======== PROVIDED INFORMATION ========

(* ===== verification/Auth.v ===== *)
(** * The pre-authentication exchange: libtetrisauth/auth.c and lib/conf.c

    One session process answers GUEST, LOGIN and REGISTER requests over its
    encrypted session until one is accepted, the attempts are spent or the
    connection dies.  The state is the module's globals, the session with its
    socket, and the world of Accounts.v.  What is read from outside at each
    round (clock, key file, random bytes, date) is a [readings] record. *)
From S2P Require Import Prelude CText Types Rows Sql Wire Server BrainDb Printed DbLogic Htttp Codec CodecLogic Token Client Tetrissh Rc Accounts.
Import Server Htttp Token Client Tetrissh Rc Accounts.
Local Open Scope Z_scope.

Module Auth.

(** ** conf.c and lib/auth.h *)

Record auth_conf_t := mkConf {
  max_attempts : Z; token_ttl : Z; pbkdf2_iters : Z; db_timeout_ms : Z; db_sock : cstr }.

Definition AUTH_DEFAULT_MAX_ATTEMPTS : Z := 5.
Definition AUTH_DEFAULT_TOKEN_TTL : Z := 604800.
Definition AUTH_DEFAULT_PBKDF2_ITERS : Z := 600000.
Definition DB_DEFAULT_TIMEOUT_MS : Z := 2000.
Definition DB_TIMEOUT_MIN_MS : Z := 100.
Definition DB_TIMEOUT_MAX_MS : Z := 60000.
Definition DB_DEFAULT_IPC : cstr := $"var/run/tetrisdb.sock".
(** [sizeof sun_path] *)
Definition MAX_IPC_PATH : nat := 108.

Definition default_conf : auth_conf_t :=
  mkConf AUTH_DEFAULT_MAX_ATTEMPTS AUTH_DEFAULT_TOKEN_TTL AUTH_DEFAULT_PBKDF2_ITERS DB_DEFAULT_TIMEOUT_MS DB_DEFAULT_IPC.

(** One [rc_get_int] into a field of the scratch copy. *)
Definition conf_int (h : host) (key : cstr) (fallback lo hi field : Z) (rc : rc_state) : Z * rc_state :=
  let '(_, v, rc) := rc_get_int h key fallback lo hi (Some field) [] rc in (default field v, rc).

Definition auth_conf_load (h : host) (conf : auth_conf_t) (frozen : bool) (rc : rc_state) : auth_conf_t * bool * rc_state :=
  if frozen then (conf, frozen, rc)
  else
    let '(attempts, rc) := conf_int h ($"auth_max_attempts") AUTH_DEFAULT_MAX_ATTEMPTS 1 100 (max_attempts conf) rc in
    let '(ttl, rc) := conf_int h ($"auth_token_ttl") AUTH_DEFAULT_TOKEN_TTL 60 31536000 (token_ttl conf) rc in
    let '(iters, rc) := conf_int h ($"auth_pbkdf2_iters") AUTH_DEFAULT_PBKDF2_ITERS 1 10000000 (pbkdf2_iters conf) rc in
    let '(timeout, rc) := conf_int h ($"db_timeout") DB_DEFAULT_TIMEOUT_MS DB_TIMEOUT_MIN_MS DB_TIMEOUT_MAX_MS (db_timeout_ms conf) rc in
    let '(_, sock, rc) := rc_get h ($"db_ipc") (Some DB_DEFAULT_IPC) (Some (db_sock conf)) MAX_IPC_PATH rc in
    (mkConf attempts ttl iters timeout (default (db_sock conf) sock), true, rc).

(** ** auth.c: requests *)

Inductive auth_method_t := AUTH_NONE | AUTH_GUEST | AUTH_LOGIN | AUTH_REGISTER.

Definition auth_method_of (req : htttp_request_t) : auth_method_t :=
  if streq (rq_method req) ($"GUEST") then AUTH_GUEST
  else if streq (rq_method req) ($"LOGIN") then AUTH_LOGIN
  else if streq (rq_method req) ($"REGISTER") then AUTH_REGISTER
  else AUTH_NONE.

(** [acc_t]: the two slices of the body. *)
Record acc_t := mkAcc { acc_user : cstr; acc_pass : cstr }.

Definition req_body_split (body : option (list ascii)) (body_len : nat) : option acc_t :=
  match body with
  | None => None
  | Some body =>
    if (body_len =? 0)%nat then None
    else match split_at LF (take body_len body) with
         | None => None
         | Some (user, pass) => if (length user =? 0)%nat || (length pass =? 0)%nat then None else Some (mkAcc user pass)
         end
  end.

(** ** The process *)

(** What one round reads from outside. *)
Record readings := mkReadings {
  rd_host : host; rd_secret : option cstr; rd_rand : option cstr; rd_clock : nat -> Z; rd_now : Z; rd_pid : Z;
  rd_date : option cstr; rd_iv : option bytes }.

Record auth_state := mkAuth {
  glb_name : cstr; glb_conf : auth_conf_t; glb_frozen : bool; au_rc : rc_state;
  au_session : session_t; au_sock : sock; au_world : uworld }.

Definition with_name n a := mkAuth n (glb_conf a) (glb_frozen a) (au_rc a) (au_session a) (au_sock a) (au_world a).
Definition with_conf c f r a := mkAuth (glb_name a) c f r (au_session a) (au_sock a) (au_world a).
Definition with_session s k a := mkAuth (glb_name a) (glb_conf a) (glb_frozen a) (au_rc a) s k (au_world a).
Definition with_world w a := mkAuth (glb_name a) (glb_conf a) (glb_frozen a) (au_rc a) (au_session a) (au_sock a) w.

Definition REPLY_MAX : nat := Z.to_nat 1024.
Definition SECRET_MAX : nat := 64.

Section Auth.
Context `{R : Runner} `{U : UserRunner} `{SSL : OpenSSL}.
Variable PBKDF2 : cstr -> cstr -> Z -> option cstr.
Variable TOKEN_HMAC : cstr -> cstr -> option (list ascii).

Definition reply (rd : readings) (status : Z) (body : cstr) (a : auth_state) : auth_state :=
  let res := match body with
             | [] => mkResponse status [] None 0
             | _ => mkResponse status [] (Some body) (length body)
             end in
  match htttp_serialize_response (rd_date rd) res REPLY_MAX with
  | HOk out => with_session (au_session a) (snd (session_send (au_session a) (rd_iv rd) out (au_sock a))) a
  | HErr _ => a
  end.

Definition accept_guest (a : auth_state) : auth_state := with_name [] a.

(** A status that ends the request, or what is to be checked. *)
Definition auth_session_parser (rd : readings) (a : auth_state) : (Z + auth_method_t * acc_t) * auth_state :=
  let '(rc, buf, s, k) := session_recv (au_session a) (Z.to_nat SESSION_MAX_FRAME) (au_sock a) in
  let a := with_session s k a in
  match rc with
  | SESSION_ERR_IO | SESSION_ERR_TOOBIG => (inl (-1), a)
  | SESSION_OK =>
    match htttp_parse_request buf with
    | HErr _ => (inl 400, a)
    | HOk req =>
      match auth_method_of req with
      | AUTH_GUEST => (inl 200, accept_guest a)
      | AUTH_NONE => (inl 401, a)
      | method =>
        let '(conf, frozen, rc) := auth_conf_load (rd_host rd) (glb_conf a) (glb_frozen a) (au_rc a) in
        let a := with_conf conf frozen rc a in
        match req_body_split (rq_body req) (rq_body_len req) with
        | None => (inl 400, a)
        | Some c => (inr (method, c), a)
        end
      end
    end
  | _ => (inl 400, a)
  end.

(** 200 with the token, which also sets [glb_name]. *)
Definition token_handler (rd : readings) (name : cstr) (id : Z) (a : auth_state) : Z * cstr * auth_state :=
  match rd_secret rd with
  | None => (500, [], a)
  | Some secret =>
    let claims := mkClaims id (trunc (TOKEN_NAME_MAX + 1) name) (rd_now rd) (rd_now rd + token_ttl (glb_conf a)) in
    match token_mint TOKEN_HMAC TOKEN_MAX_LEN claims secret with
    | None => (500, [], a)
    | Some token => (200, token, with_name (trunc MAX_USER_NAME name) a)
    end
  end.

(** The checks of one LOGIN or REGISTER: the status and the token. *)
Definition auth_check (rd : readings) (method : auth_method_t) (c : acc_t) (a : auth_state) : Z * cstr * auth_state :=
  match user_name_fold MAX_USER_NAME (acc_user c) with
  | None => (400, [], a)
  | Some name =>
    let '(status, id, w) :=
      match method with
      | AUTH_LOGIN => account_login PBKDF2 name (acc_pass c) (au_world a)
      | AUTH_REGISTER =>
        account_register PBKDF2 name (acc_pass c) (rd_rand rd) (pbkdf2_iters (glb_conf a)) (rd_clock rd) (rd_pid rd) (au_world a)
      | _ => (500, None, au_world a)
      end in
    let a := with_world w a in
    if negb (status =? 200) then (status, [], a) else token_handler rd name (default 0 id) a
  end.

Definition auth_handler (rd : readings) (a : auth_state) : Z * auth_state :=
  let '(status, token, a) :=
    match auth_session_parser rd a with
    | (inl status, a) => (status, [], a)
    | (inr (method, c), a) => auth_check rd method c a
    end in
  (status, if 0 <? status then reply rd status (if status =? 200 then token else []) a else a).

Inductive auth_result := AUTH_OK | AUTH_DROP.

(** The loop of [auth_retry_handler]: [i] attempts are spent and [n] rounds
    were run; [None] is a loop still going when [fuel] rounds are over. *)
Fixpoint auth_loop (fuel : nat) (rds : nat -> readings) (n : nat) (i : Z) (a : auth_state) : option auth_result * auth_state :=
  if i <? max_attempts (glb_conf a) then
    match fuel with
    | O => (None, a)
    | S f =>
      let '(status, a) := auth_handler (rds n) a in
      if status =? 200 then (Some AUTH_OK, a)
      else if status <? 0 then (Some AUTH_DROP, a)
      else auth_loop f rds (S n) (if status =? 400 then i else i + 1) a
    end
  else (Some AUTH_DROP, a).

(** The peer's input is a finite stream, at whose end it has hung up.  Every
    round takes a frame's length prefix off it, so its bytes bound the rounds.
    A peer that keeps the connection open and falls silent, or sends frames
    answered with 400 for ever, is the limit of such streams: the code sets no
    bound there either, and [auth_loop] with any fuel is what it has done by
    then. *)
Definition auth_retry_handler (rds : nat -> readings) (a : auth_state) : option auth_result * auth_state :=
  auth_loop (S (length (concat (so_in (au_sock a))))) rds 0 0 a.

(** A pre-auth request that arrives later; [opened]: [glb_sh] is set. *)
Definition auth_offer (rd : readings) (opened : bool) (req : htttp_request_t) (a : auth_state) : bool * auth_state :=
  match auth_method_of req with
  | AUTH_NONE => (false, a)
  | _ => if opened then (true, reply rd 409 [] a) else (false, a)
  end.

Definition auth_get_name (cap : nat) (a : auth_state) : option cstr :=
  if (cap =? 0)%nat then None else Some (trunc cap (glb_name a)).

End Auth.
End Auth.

========

If a line in the records holds the string "length", copy it.

-- FINISHED TASK --
         | Some (user, pass) => if (length user =? 0)%nat || (length pass =? 0)%nat then None else Some (mkAcc user pass)
             | _ => mkResponse status [] (Some body) (length body)
    round takes a frame's length prefix off it, so its bytes bound the rounds.
  auth_loop (S (length (concat (so_in (au_sock a))))) rds 0 0 a.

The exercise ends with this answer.